Of all the lines below, output only those starting at the one with "(** [String.prototype.toUpperCase], on" and ending at the one with "(** The integer nearest", both ends included, exactly as written.

──────── Extracted information

(** * Tuya sensor handlers: a shallow embedding and its properties

    The repository holds two serverless handlers.  The multi-device one
    (module-level cache, two device ids, [extractSensorData]) and the
    single-device one ([api/temp_hum.js]).  Both sign their requests to the
    Tuya cloud with HMAC-SHA256, first for a token and then for the shadow
    properties of a device.

    Modelling choices, all of them visible in the definitions below:
    - JavaScript strings are [string]; a string stands for its UTF-8 bytes.
    - [Date.now()] readings and the raw sensor values are integers ([Z])
      that a double holds exactly.  The quotient [temperature / 10] is the
      double nearest to the exact quotient, ties to even, held as the
      rational ([Q]) it denotes; [Math.floor] and [Math.min] are exact on
      doubles.
    - [undefined] is [None]: an absent field, a failed [find], a short
      circuited [?.].
    - The network and the clock are an oracle ([World]) the handler
      consults; every request handed to [fetch] is logged.
    - One invocation is followed from its first statement to its response;
      other invocations that the runtime may interleave at an [await] are
      not part of the model.
    - Response bodies are taken well typed: [success] is a boolean,
      [properties], when present, is an array of objects whose [value],
      when present, is an integer that a double holds exactly. *)

From Stdlib Require Import ZArith QArith Qround List String Ascii Bool Lia.
From Stdlib Require Import DecimalString.
From Stdlib Require DecimalZ DecimalPos.
From Stdlib Require Import Qabs.
Import ListNotations.

Local Open Scope string_scope.
Local Open Scope Z_scope.

(** ** JavaScript primitives used by the handlers *)

Module JS.

(** The line feed written [\n] inside the template literals. *)
Definition LF : string := String (ascii_of_nat 10) EmptyString.

(** [Number.prototype.toString] on an integer: decimal digits, with a
    leading minus sign for negatives. *)
Definition toString (z : Z) : string := NilZero.string_of_int (Z.to_int z).

(** [String.prototype.toUpperCase] on one ASCII character. *)
Definition upper_ascii (c : ascii) : ascii :=
  let n := nat_of_ascii c in
  if (97 <=? n)%nat && (n <=? 122)%nat then ascii_of_nat (n - 32) else c.

(** [String.prototype.toUpperCase], on ASCII text (a hex digest is). *)
Fixpoint toUpperCase (s : string) : string :=
  match s with
  | EmptyString => EmptyString
  | String c r => String (upper_ascii c) (toUpperCase r)
  end.

(** String coercion of a possibly undefined string operand of [+]. *)
Definition coerce (s : option string) : string :=
  match s with
  | Some x => x
  | None => "undefined"
  end.

(** The integer part of the binary logarithm of [a / d], for positive [a]
    and [d]. *)
Definition ilog2 (a d : Z) : Z :=
  let l := Z.log2 a - Z.log2 d in
  if (if 0 <=? l then d * 2 ^ l <=? a else d <=? a * 2 ^ (- l)) then l else l - 1.

(** The integer nearest to [n / d], for positive [d]; a tie goes to the
    even neighbour. *)
Definition nearest_even (n d : Z) : Z :=
  let m := n / d in
  let r := n mod d in
  if 2 * r <? d then m
  else if d <? 2 * r then m + 1
  else if Z.even m then m else m + 1.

────────────────

(Output)
(** [String.prototype.toUpperCase], on ASCII text (a hex digest is). *)
Fixpoint toUpperCase (s : string) : string :=
  match s with
  | EmptyString => EmptyString
  | String c r => String (upper_ascii c) (toUpperCase r)
  end.

(** String coercion of a possibly undefined string operand of [+]. *)
Definition coerce (s : option string) : string :=
  match s with
  | Some x => x
  | None => "undefined"
  end.

(** The integer part of the binary logarithm of [a / d], for positive [a]
    and [d]. *)
Definition ilog2 (a d : Z) : Z :=
  let l := Z.log2 a - Z.log2 d in
  if (if 0 <=? l then d * 2 ^ l <=? a else d <=? a * 2 ^ (- l)) then l else l - 1.

(** The integer nearest to [n / d], for positive [d]; a tie goes to the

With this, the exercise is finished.